Тематика соотношения «поделки» и «реальности» переплетаются. Что есть зрение как не созерцание иллюзии, очередной несокрытой, искренне воспринимаемой «видимости». И что есть воображение – как не созидание реальности, настолько реальной, что она способна убить человека, увязнувшего в ней.

В мире художественного произведения мы вынуждены полностью доверять сведениям, о которых нам говорит автор. Сколько мы сами не всматривайся, ничего нового мы не сможет увидеть в мире литературы – он для нас известен полностью со слов автора.

Можно сколько угодно бродить по лабиринтам авторских сплетений слов и реплик, но невозможно добавить к этому лабиринту ни единой строчки – иначе и роман то перестанет быть романом.

Всякая книга – это открытая книга, потенциальный мир бесконечных интерпретаций.

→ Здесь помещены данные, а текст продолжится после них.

(* ===== verification/QueueAge.v ===== *)
(** * The histogram of an interval ([src/src/limitless/shard.rs])

    Queue ages and publication latencies are recorded into twenty-four power-of-two buckets
    and read back as percentiles. What a percentile says of the samples is the theorem
    [permille_bounds_the_sample]. *)

From S2P Require Import Prelude.

Definition QUEUE_AGE_BUCKETS : nat := 24.

Record QueueAgeSummary : Set := {
  qs_samples : Z; qs_last_micros : Z; qs_max_micros : Z; qs_p50_micros : Z; qs_p99_micros : Z
}.

Record PublishLatencySummary : Set := {
  ps_samples : Z; ps_last_micros : Z; ps_max_micros : Z; ps_p50_micros : Z; ps_p99_micros : Z;
  ps_p999_micros : Z
}.

Definition is_unmeasured (self : PublishLatencySummary) : bool := self.(ps_samples) =? 0.

Record QueueAge : Set := {
  buckets : list Z; samples : Z; last_micros : Z; max_micros : Z
}.

Definition queue_age_new : QueueAge :=
  {| buckets := replicate QUEUE_AGE_BUCKETS 0; samples := 0; last_micros := 0; max_micros := 0 |}.

(** [u64::BITS - micros.leading_zeros()]. *)
Definition bit_length (x : Z) : nat := if x =? 0 then 0%nat else S (Z.to_nat (Z.log2 x)).

Definition bucket_of (micros : Z) : nat := Nat.min (bit_length micros) (QUEUE_AGE_BUCKETS - 1).

Definition record (micros : Z) (self : QueueAge) : QueueAge :=
  {| buckets := alter (fun count => saturating_add_u64 count 1) (bucket_of micros) self.(buckets);
     samples := saturating_add_u64 self.(samples) 1; last_micros := micros;
     max_micros := Z.max self.(max_micros) micros |}.

(** The walk over the buckets from [index] on, with [seen] counted before it. *)
Fixpoint permille_walk (target max seen : Z) (index : nat) (counts : list Z) : Z :=
  match counts with
  | [] => max
  | count :: counts =>
      let seen := saturating_add_u64 seen count in
      if target <=? seen
      then if Nat.eqb index (QUEUE_AGE_BUCKETS - 1) then max
           else Z.min (default U64_MAX (if Z.of_nat index <? 64 then Some (Z.shiftl 1 (Z.of_nat index))
                                        else None)) max
      else permille_walk target max seen (S index) counts
  end.

Definition div_ceil (x y : Z) : Z := (x + y - 1) / y.

Definition permille (per_mille : Z) (self : QueueAge) : Z :=
  if self.(samples) =? 0 then 0
  else
    let rank := div_ceil (Z.min U128_MAX (self.(samples) * per_mille)) 1000 in
    permille_walk (Z.max (Z.min rank U64_MAX) 1) self.(max_micros) 0 0 self.(buckets).

Definition percentile (percent : Z) (self : QueueAge) : Z :=
  permille (Z.min U64_MAX (percent * 10)) self.

Definition queue_age_summary (self : QueueAge) : QueueAgeSummary :=
  {| qs_samples := self.(samples); qs_last_micros := self.(last_micros);
     qs_max_micros := self.(max_micros); qs_p50_micros := percentile 50 self;
     qs_p99_micros := percentile 99 self |}.

Definition publish_latency_summary (self : QueueAge) : PublishLatencySummary :=
  {| ps_samples := self.(samples); ps_last_micros := self.(last_micros);
     ps_max_micros := self.(max_micros); ps_p50_micros := percentile 50 self;
     ps_p99_micros := percentile 99 self; ps_p999_micros := permille 999 self |}.

(** ** What the buckets hold *)

Definition recorded (l : list Z) : QueueAge := foldr record queue_age_new l.

(** How many samples satisfy [p]. *)
Definition tally (p : Z -> bool) (l : list Z) : Z := len (List.filter p l).

Lemma tally_cons p x l : tally p (x :: l) = (if p x then 1 else 0) + tally p l.
Proof. unfold tally, len. simpl. destruct (p x); simpl; lia. Qed.

Lemma tally_bounds p l : 0 <= tally p l <= len l.
Proof.
  induction l as [|x l IH]; [done|]. rewrite tally_cons. unfold len in *. simpl in *.
  destruct (p x); lia.
Qed.

Lemma tally_split (p q r : Z -> bool) l : (forall x, In x l ->
    (if r x then 1 else 0) = (if p x then 1 else 0) + (if q x then 1 else 0)) ->
  tally r l = tally p l + tally q l.
Proof.
  induction l as [|x l IH]; intros H; [done|]. rewrite !tally_cons.
  rewrite (H x) by (by left). rewrite IH by (intros y Hy; apply H; by right). lia.
Qed.

Lemma tally_mono p q l : (forall x, In x l -> p x = true -> q x = true) -> tally p l <= tally q l.
Proof.
  induction l as [|x l IH]; intros H; [done|]. rewrite !tally_cons.
  specialize (IH (fun y Hy => H y (or_intror Hy))). specialize (H x (or_introl eq_refl)).
  destruct (p x); [rewrite H by done|destruct (q x)]; lia.
Qed.

Lemma tally_max_pos p l x : In x l -> p x = true -> 0 < tally p l.
Proof.
  induction l as [|y l IH]; [done|]. rewrite tally_cons.
  pose proof (tally_bounds p l). intros [->|Hx] Hp; [rewrite Hp; lia|].
  specialize (IH Hx Hp). destruct (p y); lia.
Qed.

Lemma recorded_samples l : len l <= U64_MAX -> (recorded l).(samples) = len l.
Proof.
  induction l as [|x l IH]; [done|]. unfold len in *. simpl. intros H.
  rewrite IH by lia. unfold saturating_add_u64. bounds; lia.
Qed.

Lemma recorded_length l : length (recorded l).(buckets) = QUEUE_AGE_BUCKETS.
Proof. induction l as [|x l IH]; [done|]. simpl. by rewrite length_alter. Qed.

Definition in_bucket (i : nat) (x : Z) : bool := Nat.eqb (bucket_of x) i.

Lemma recorded_bucket l i : len l <= U64_MAX -> (i < QUEUE_AGE_BUCKETS)%nat ->
  (recorded l).(buckets) !! i = Some (tally (in_bucket i) l).
Proof.
  intros Hl Hi. induction l as [|x l IH].
  - change (replicate QUEUE_AGE_BUCKETS 0 !! i = Some 0). by apply lookup_replicate_2.
  - rewrite tally_cons. assert (Hl' : len l < U64_MAX) by (unfold len in *; simpl in *; lia).
    specialize (IH ltac:(lia)). simpl. unfold in_bucket at 1.
    destruct (Nat.eqb_spec (bucket_of x) i) as [->|Hn].
    + rewrite list_lookup_alter_eq, IH. simpl. f_equal. pose proof (tally_bounds (in_bucket i) l).
      unfold saturating_add_u64. lia.
    + by rewrite list_lookup_alter_ne.
Qed.

Lemma recorded_max l : Forall (Z.le 0) l ->
  (forall x, In x l -> x <= (recorded l).(max_micros)) /\ 0 <= (recorded l).(max_micros)
  /\ (l <> [] -> In (recorded l).(max_micros) l).
Proof.
  induction 1 as [|x l Hx _ (IH1 & IH2 & IH3)]; simpl; [done|]. split; [|split].
  - intros y [<-|Hy]; [lia|]. specialize (IH1 y Hy). lia.
  - lia.
  - intros _. destruct (Z.max_spec (recorded l).(max_micros) x) as [[_ ->]|[Hle ->]]; [by left|].
    destruct l as [|y l]; [left; simpl in *; lia|]. right. by apply IH3.
Qed.

(** ** What lies below a bucket's bound *)

Definition below (i : nat) (x : Z) : bool := Nat.ltb (bucket_of x) i.

Lemma below_S l i : tally (below (S i)) l = tally (below i) l + tally (in_bucket i) l.
Proof.
  apply tally_split. intros x _. unfold below, in_bucket.
  destruct (Nat.ltb_spec (bucket_of x) (S i)), (Nat.ltb_spec (bucket_of x) i),
    (Nat.eqb_spec (bucket_of x) i); lia.
Qed.

Lemma bit_length_below x i : 0 <= x -> (bit_length x <= i)%nat <-> x < 2 ^ Z.of_nat i.
Proof.
  intros Hx. unfold bit_length. destruct (Z.eqb_spec x 0) as [->|Hn].
  - split; [intros _; apply Z.pow_pos_nonneg; lia|lia].
  - pose proof (Z.log2_nonneg x). rewrite (Z.log2_lt_pow2 x) by lia. lia.
Qed.

Lemma bucket_le x i : 0 <= x -> (i < QUEUE_AGE_BUCKETS - 1)%nat ->
  (bucket_of x <= i)%nat <-> x < 2 ^ Z.of_nat i.
Proof.
  intros Hx Hi. rewrite <- bit_length_below by done. unfold bucket_of, QUEUE_AGE_BUCKETS in *. lia.
Qed.

(** The walk stops at the first bucket that reaches the target. *)
Lemma permille_walk_stops l target max k : forall counts index,
  len l <= U64_MAX -> target <= len l ->
  (k = length counts)%nat -> (index + k = QUEUE_AGE_BUCKETS)%nat ->
  (forall j, (j < k)%nat -> counts !! j = Some (tally (in_bucket (index + j)) l)) ->
  tally (below index) l < target ->
  exists i, (index <= i < QUEUE_AGE_BUCKETS)%nat /\ tally (below i) l < target
    /\ target <= tally (below (S i)) l
    /\ permille_walk target max (tally (below index) l) index counts
       = if Nat.eqb i (QUEUE_AGE_BUCKETS - 1) then max else Z.min (2 ^ Z.of_nat i) max.
Proof.
  induction k as [|k IH]; intros counts index Hl Ht Hk Hi Hc Hlow.
  - exfalso. assert (tally (below index) l = len l); [|lia].
    unfold tally. f_equal. apply List.forallb_filter_id, List.forallb_forall. intros x _.
    unfold below, bucket_of. apply Nat.ltb_lt. unfold QUEUE_AGE_BUCKETS in *. lia.
  - destruct counts as [|c counts]; [done|]. injection Hk as ->.
    pose proof (Hc 0%nat ltac:(lia)) as [= Hc0]. rewrite Nat.add_0_r in Hc0.
    cbn [permille_walk]. assert (E : saturating_add_u64 (tally (below index) l) c = tally (below (S index)) l).
    { rewrite below_S, <- Hc0. pose proof (tally_bounds (below (S index)) l) as Hb.
      rewrite below_S, <- Hc0 in Hb. unfold saturating_add_u64. lia. }
    rewrite E. destruct (Z.leb_spec target (tally (below (S index)) l)) as [Hle|Hgt].
    + exists index. split; [unfold QUEUE_AGE_BUCKETS in *; lia|]. do 2 (split; [done|]).
      destruct (Nat.eqb_spec index (QUEUE_AGE_BUCKETS - 1)); [done|].
      assert (Hx : (index < 64)%nat) by (unfold QUEUE_AGE_BUCKETS in *; lia).
      replace (Z.of_nat index <? 64) with true by (symmetry; apply Z.ltb_lt; lia).
      cbn [default]. by rewrite Z.shiftl_1_l.
    + destruct (IH counts (S index)) as (i & Hi' & H1 & H2 & H3); try done; try lia.
      * intros j Hj. specialize (Hc (S j) ltac:(lia)). simpl in Hc. by rewrite Hc, Nat.add_succ_r.
      * exists i. repeat split; try done; lia.
Qed.

(** The [rank]-th smallest sample. *)
Definition ranked (rank v : Z) (l : list Z) : Prop :=
  In v l /\ tally (fun x => x <? v) l < rank <= tally (fun x => x <=? v) l.

Definition rank_of (per_mille : Z) (l : list Z) : Z := Z.max 1 (div_ceil (len l * per_mille) 1000).

(** A percentile read from the histogram bounds the sample it names. For any recorded
    samples, if [v] is the sample of the rank that [per_mille] thousandths of them name, then
    what [permille] answers is at least [v], at most the largest sample, and, unless [v] fell
    into the topmost bucket, at most twice [v] (or one microsecond): twenty-four counters are
    enough never to understate a backlog and never to overstate one by more than a factor of
    two. *)
Theorem permille_bounds_the_sample (l : list Z) (per_mille v : Z) :
  Forall (fun x => 0 <= x <= U64_MAX) l -> len l <= U64_MAX -> 0 <= per_mille <= 1000 ->
  ranked (rank_of per_mille l) v l ->
  let q := permille per_mille (recorded l) in
  v <= q <= (recorded l).(max_micros) /\ (v < 2 ^ 22 -> q <= Z.max 1 (2 * v)).
Proof.
  intros Hl Hlen Hp (Hv & Hlow & Hhigh) q.
  assert (Hpos : Forall (Z.le 0) l) by (eapply Forall_impl; [exact Hl|]; simpl; lia).
  assert (Hv0 : 0 <= v) by (rewrite List.Forall_forall in Hpos; by apply Hpos).
  destruct (recorded_max l Hpos) as (Hmax & Hmax0 & _). specialize (Hmax v Hv).
  assert (Hne : 0 < len l) by (destruct l; [done|unfold len; simpl; lia]).
  assert (Hq : exists i, (i < QUEUE_AGE_BUCKETS)%nat /\ tally (below i) l < rank_of per_mille l
    /\ rank_of per_mille l <= tally (below (S i)) l
    /\ q = if Nat.eqb i (QUEUE_AGE_BUCKETS - 1) then (recorded l).(max_micros)
           else Z.min (2 ^ Z.of_nat i) (recorded l).(max_micros)).
  { assert (Hr : rank_of per_mille l <= len l).
    { unfold rank_of, div_ceil. apply Z.max_lub; [lia|].
      assert ((len l * per_mille + 1000 - 1) / 1000 < len l + 1); [|lia].
      apply Z.div_lt_upper_bound; nia. }
    subst q. unfold permille. rewrite recorded_samples by done.
    replace (len l =? 0) with false by (symmetry; apply Z.eqb_neq; lia).
    assert (E : Z.max (Z.min (div_ceil (Z.min U128_MAX (len l * per_mille)) 1000) U64_MAX) 1
                = rank_of per_mille l).
    { rewrite (Z.min_r U128_MAX) by (bounds; nia). unfold rank_of in *. lia. }
    rewrite E. assert (H0 : tally (below 0) l = 0).
    { clear. induction l as [|x l IH]; [done|]. by rewrite tally_cons, IH. }
    rewrite <- H0. destruct (permille_walk_stops l (rank_of per_mille l) (recorded l).(max_micros)
      QUEUE_AGE_BUCKETS (recorded l).(buckets) 0) as (i & Hi & H1 & H2 & H3); try done; try lia.
    - by rewrite recorded_length.
    - intros j Hj. by apply recorded_bucket.
    - exists i. repeat split; try done; lia. }
  destruct Hq as (i & Hi & Hb1 & Hb2 & ->).
  assert (Hvi : (bucket_of v <= i)%nat).
  { destruct (Nat.le_gt_cases (bucket_of v) i) as [|Hgt]; [done|]. exfalso.
    assert (Hm : tally (below (S i)) l <= tally (fun x => x <? v) l); [|lia].
    apply tally_mono. intros x Hx Hb. unfold below in Hb. apply Nat.ltb_lt in Hb. apply Z.ltb_lt.
    rewrite List.Forall_forall in Hpos. specialize (Hpos x Hx).
    destruct (Nat.eq_dec i (QUEUE_AGE_BUCKETS - 1)%nat) as [->|].
    { unfold bucket_of in Hgt at 1. unfold QUEUE_AGE_BUCKETS in *. lia. }
    assert (Hlt : x < 2 ^ Z.of_nat i) by (apply bucket_le; unfold QUEUE_AGE_BUCKETS in *; lia).
    assert (~ v < 2 ^ Z.of_nat i); [|lia].
    rewrite <- bucket_le by (unfold QUEUE_AGE_BUCKETS in *; lia). lia. }
  assert (Hiv : (i <= bucket_of v)%nat).
  { destruct (Nat.le_gt_cases i (bucket_of v)) as [|Hgt]; [done|]. exfalso.
    assert (Hm : tally (fun x => x <=? v) l <= tally (below i) l); [|lia].
    apply tally_mono. intros x Hx Hle. apply Z.leb_le in Hle. unfold below. apply Nat.ltb_lt.
    rewrite List.Forall_forall in Hpos. specialize (Hpos x Hx).
    enough (bucket_of x <= bucket_of v)%nat by lia.
    assert (bit_length x <= bit_length v)%nat; [|unfold bucket_of; lia].
    apply bit_length_below; [done|]. enough (v < 2 ^ Z.of_nat (bit_length v)) by lia.
    by apply bit_length_below. }
  assert (Hbv : i = bucket_of v) by lia.
  destruct (Nat.eqb_spec i (QUEUE_AGE_BUCKETS - 1)) as [->|Hn].
  - split; [lia|]. intros Hs. exfalso.
    assert (bit_length v <= 22)%nat by (apply bit_length_below; [done|]; exact Hs).
    unfold bucket_of, QUEUE_AGE_BUCKETS in *. lia.
  - assert (Hvlt : v < 2 ^ Z.of_nat i) by (apply bucket_le; unfold QUEUE_AGE_BUCKETS in *; lia).
    split; [lia|]. intros _. destruct i as [|j]; [simpl; lia|].
    assert (Hge : ~ v < 2 ^ Z.of_nat j).
    { rewrite <- bucket_le by (unfold QUEUE_AGE_BUCKETS in *; lia). lia. }
    rewrite Nat2Z.inj_succ, Z.pow_succ_r by lia. lia.
Qed.

Lemma permille_bounds_witness :
  ranked (rank_of 990 [3; 900; 12; 5; 40]) 900 [3; 900; 12; 5; 40]
  /\ 900 <= permille 990 (recorded [3; 900; 12; 5; 40]) <= (recorded [3; 900; 12; 5; 40]).(max_micros).
Proof.
  assert (H : ranked (rank_of 990 [3; 900; 12; 5; 40]) 900 [3; 900; 12; 5; 40]).
  { split; [right; by left|]. vm_compute. done. }
  split; [exact H|].
  assert (Hs : Forall (fun x => 0 <= x <= U64_MAX) [3; 900; 12; 5; 40])
    by (repeat constructor; vm_compute; done).
  destruct (permille_bounds_the_sample [3; 900; 12; 5; 40] 990 900 Hs ltac:(done) ltac:(lia) H)
    as [Hb _]. exact Hb.
Defined.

Но эта открытая книга не менее успешно может стать ловушкой, стать «закрытой книгой», из-под переплета которой уже не выбраться никогда.

Писатель, сочиняя свою последнюю книгу, на самом деле, пишет алиби своему убийце. Ведь из ее содержания будет всякому ясно, что книга написана полусумасшедшим, не отличающим правду от вымысла живущем в своем собственном мире. И вполне могущем попасть в такой нелепый и летальный несчастный случай, который и оборвал его печальную жизнь слепца. Сочиняя свою последнюю книгу, писатель-слепец на самом деле сочиняет однозначную, «закрытую книгу», которая представляет собой обвинение и приговор, приговаривающий его к казни.

В 2010 на экраны должна выйти экранизация книги. Режиссер – Рауль Руис. Известно, что Гилберту Адеру принадлежит немало сценариев – достаточно вспомнить фильмы «Любовь и смерть на Лонг-Айденде» Квитневского и «Мечтатели» Бертолуччи.

В качестве иллюстрации – картина Пикассо «Трапеза слепого» (1903).